Collected data entries:
"""

(* ===== verification/GarbageCollector.v ===== *)
(** * The garbage collector

    Model of [GarbageCollector] ([objectstore/GarbageCollector.cpp]): agents are
    watched, and the objects of those that died are requeued.

    [m_watchedAgents] is a list in the order of the addresses.  The times at which the
    timer of an agent is started, read and reset are parameters. *)
From Stdlib Require String.
From S2P Require Import Prelude DataTypes Checksum ValueCountMap Backend ObjectOps Handles ProtoAlgorithms ArchiveFile ArchiveQueueShard ArchiveQueue ArchiveRequest RetrieveActivity RetrieveQueueShard RetrievePlan RetrieveQueue RetrieveRequest Agent Registers RootEntry AgentLife RepackRequest Helpers RetrieveCache Algorithms QueueTraits RetrieveTraits Sorter Collect RetrieveCollect GenericObject OwnedObjects Watchdog.

Record GCState (B St : Type) := mkGC {
  gc_c : CState St;
  m_agentRegister : ObjectOps B AgentRegister;
  m_watchedAgents : list (string * AgentWatchdog B)
}.
Arguments mkGC {B St} _ _ _.
Arguments gc_c {B St} _.
Arguments m_agentRegister {B St} _.
Arguments m_watchedAgents {B St} _.

(** [m[k] = w] on an ordered list. *)
Fixpoint watch_insert {W} (k : string) (w : W) (m : list (string * W)) : list (string * W) :=
  match m with
  | [] => [(k, w)]
  | (k', w') :: m' =>
      match String.compare k k' with
      | Eq => (k, w) :: m'
      | Lt => (k, w) :: m
      | Gt => (k', w') :: watch_insert k w m'
      end
  end.

Section GarbageCollector.
Context {B St : Type} `{!Serializable B (ObjectHeader B), !Backend B St}.
Context `{!Serializable B RootEntry, !Serializable B ArchiveQueue, !Serializable B ArchiveQueueShard, !Serializable B ArchiveRequest}.
Context `{!Serializable B RetrieveQueue, !Serializable B RetrieveQueueShard, !Serializable B RetrieveRequest}.
Context `{!Serializable B RepackQueue, !Serializable B RepackRequest, !Serializable B AgentRegister, !Serializable B DriveRegister}.
Context `{!Serializable B SchedulerGlobalLock, !Serializable bytes ChecksumPb, !Serializable B Agent}.
Context (dummy : B) (fresh : RetrieveJobToAdd) (freshActivity : RetrieveActivityDescription) (now : Z).
Context (getTapesByVid : gset string → result (gmap string Tape)) (sort : list RetrieveQueueStatistics → list RetrieveQueueStatistics) (index : nat) (logPrefix : string).
Abbreviation GCM := (M (GCState B St)).

(** Operations on the parts of the state. *)
Definition gc_store {A} (m : M St A) : GCM A := λ s,
  let '(r, be) := m (c_be (gc_c s)) in
  (r, mkGC (mkCState (c_cache (gc_c s)) be (c_agent (gc_c s))) (m_agentRegister s) (m_watchedAgents s)).
Definition gc_register {A} (m : M (HState B AgentRegister St) A) : GCM A := λ s,
  let '(r, (o, be)) := m (m_agentRegister s, c_be (gc_c s)) in
  (r, mkGC (mkCState (c_cache (gc_c s)) be (c_agent (gc_c s))) o (m_watchedAgents s)).
Definition gc_watch (f : list (string * AgentWatchdog B) → list (string * AgentWatchdog B)) : GCM unit :=
  modify (λ s, mkGC (gc_c s) (m_agentRegister s) (f (m_watchedAgents s))).
Definition gc_our : GCM AgentReference := gets (λ s, c_agent (gc_c s)).

(** [ScopedLock l(o); body], with the release at the end of the scope. *)
Definition unlocking {P A} (l : ScopedLock) (m : M (HState B P St) A) : M (HState B P St) A := λ s,
  let '(r, (o, be)) := m s in (r, (snd (releaseIfNeeded l o), be)).
Definition scoped {P A} (t : LockType) (m : M (HState B P St) A) : M (HState B P St) A :=
  l ← lock (mkLock t false); unlocking l m.

(** The constructor: the register is found through the root entry and read once. *)
Definition new_collector (cache : Cache) (agentReference : AgentReference) : M St (GCState B St) :=
  a ← register_address dummy;
  o ← lift (object_at dummy a);
  o' ← exec_on o (scoped Shared fetch);
  be ← gets id;
  mret (mkGC (mkCState cache be agentReference) o' []).

(** ** Watching *)
Definition trimGoneTargets : GCM unit :=
  _ ← gc_register fetchNoLock;
  agentList ← gets (λ s, getAgents (m_agentRegister s));
  gc_watch (filter (λ wa, fst wa ∈ agentList)).

(** An agent that is gone is passed over; a failure to read one that is there goes
    through. *)
Definition read_agent (c : string) : GCM (option (ObjectOps B Agent)) :=
  o ← lift (object_at dummy c);
  catch (o' ← gc_store (exec_on o fetchNoLock); mret (Some o'))
    (λ e, match e with
          | NoSuchObject => Some (mret None)
          | _ => Some (b ← gc_store (be_exists c); if (b : bool) then throw e else mret None)
          end).
Definition watch_agent (created : Z) (c : string) (timeout : Z) : GCM unit :=
  catch (w ← gc_store (new_watchdog dummy created c); gc_watch (watch_insert c (setTimeout timeout w)))
    (λ e, Some (b ← gc_store (be_exists c); if (b : bool) then throw e else gc_watch (filter (λ wa, fst wa ≠ c)))).
Definition acquire_target (created : string → Z) (alreadyTrackedAgents : list string) (c : string) : GCM unit :=
  our ← gc_our;
  if decide (c ≠ m_agentAddress our ∧ c ∉ alreadyTrackedAgents) then
    ag ← read_agent c;
    match ag with
    | None => mret tt
    | Some o =>
        _ ← lift (getOwner o);
        timeout ← lift (getTimeout o);
        watch_agent (created c) c timeout
    end
  else mret tt.
Definition acquireTargets (created : string → Z) : GCM unit :=
  _ ← gc_register fetchNoLock;
  candidatesList ← gets (λ s, getUntrackedAgents (m_agentRegister s));
  tracked ← gets (λ s, (m_watchedAgents s).*1);
  mfor candidatesList (acquire_target created tracked).

(** ** Cleaning up *)

(** The agent locked and read, if it is still there. *)
Definition lock_dead_agent (address : string) : M St (option (ObjectOps B Agent)) :=
  o ← lift (object_at dummy address);
  x ← catch (y ← run_on o (lock (mkLock Exclusive false)); mret (Some (snd y)))
        (λ e, match e with NoSuchObject => Some (mret None) | _ => None end);
  match x with
  | None => mret None
  | Some o' => o'' ← exec_on o' fetch; mret (Some o'')
  end.
(** The agent becomes ours and is marked, and the register marks it as tracked. *)
Definition take_over (address : string) (agent : ObjectOps B Agent) : GCM (ObjectOps B Agent) :=
  our ← gc_our;
  _ ← gc_store (addToOwnership dummy address our);
  a1 ← lift (setOwner (m_agentAddress our) agent);
  a2 ← lift (setBeingGarbageCollected a1);
  a3 ← gc_store (exec_on a2 commit);
  _ ← gc_register (scoped Exclusive (_ ← fetch; _ ← change_self (trackAgent address); commit));
  mret a3.
(** The objects of the agent, with a new sorter. *)
Definition collect_owned_objects (agent : ObjectOps B Agent) : GCM unit := λ s,
  let '(r, k) :=
    (objects ← fetchOwnedObjects;
     _ ← sortFetchedObjects dummy now getTapesByVid sort index objects;
     _ ← lockFetchAndUpdateArchiveJobs dummy now;
     _ ← lockFetchAndUpdateRetrieveJobs dummy fresh freshActivity now;
     lockFetchAndUpdateOtherObjects dummy fresh freshActivity now getTapesByVid sort index logPrefix)
    (mkKState (gc_c s) agent [] [] [] 0) in
  (r, mkGC (k_c k) (m_agentRegister s) (m_watchedAgents s)).
Definition cleanupDeadAgent (address : string) : GCM unit :=
  x ← gc_store (lock_dead_agent address);
  match x with
  | None => mret tt
  | Some agent =>
      owner ← lift (getOwner agent);
      register ← gets (λ s, getAddressIfSet (m_agentRegister s));
      r ← lift register;
      if decide (owner ≠ r) then mret tt
      else agent' ← take_over address agent; collect_owned_objects agent'
  end.

(** The check of one agent, which is cleaned up when it is dead. *)
Definition gc_wd {A} (m : M (AgentWatchdog B * St) A) : M (AgentWatchdog B * GCState B St) A := λ s,
  let '(r, (w, be)) := m (fst s, c_be (gc_c (snd s))) in
  (r, (w, mkGC (mkCState (c_cache (gc_c (snd s))) be (c_agent (gc_c (snd s)))) (m_agentRegister (snd s)) (m_watchedAgents (snd s)))).
Definition cleanup_dead (address : string) : M (AgentWatchdog B * GCState B St) bool := λ s,
  let '(r, g) := cleanupDeadAgent address (snd s) in
  (match r with Ok _ => Ok false | Throw e => Throw e end, (fst s, g)).
Definition check_agent (times : Z * Z) (address : string) : M (AgentWatchdog B * GCState B St) bool :=
  alive ← gc_wd (checkAlive (fst times) (snd times));
  if (alive : bool) then mret true
  else
    _ ← gc_wd getDeadAgentDetails;
    cleanup_dead address.
(** The agents before the current one, and those from it on.  A failure on an agent that
    is gone is ignored. *)
Fixpoint check_loop (times : string → Z * Z) (before after : list (string * AgentWatchdog B)) : GCM unit := λ s,
  match after with
  | [] => (Ok tt, mkGC (gc_c s) (m_agentRegister s) before)
  | (a, w) :: after' =>
      let '(r, (w', s')) := check_agent (times a) a (w, s) in
      match r with
      | Ok true => check_loop times (before ++ [(a, w')]) after' s'
      | Ok false => check_loop times before after' s'
      | Throw e =>
          let '(x, (w'', s'')) := gc_wd checkExists (w', s') in
          let stopped e' := (Throw e', mkGC (gc_c s'') (m_agentRegister s'') (before ++ (a, w'') :: after')) in
          match x with
          | Ok false => check_loop times (before ++ [(a, w'')]) after' s''
          | Ok true => stopped e
          | Throw e' => stopped e'
          end
      end
  end.
Definition checkHeartbeats (times : string → Z * Z) : GCM unit :=
  m ← gets m_watchedAgents; check_loop times [] m.

Definition runOnePass (created : string → Z) (times : string → Z * Z) : GCM unit :=
  _ ← trimGoneTargets;
  _ ← acquireTargets created;
  checkHeartbeats times.
End GarbageCollector.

"""

Exercise: Show all of the lines above in which "timeout" is present.

Expected output:
Definition watch_agent (created : Z) (c : string) (timeout : Z) : GCM unit :=
  catch (w ← gc_store (new_watchdog dummy created c); gc_watch (watch_insert c (setTimeout timeout w)))
        timeout ← lift (getTimeout o);
        watch_agent (created c) c timeout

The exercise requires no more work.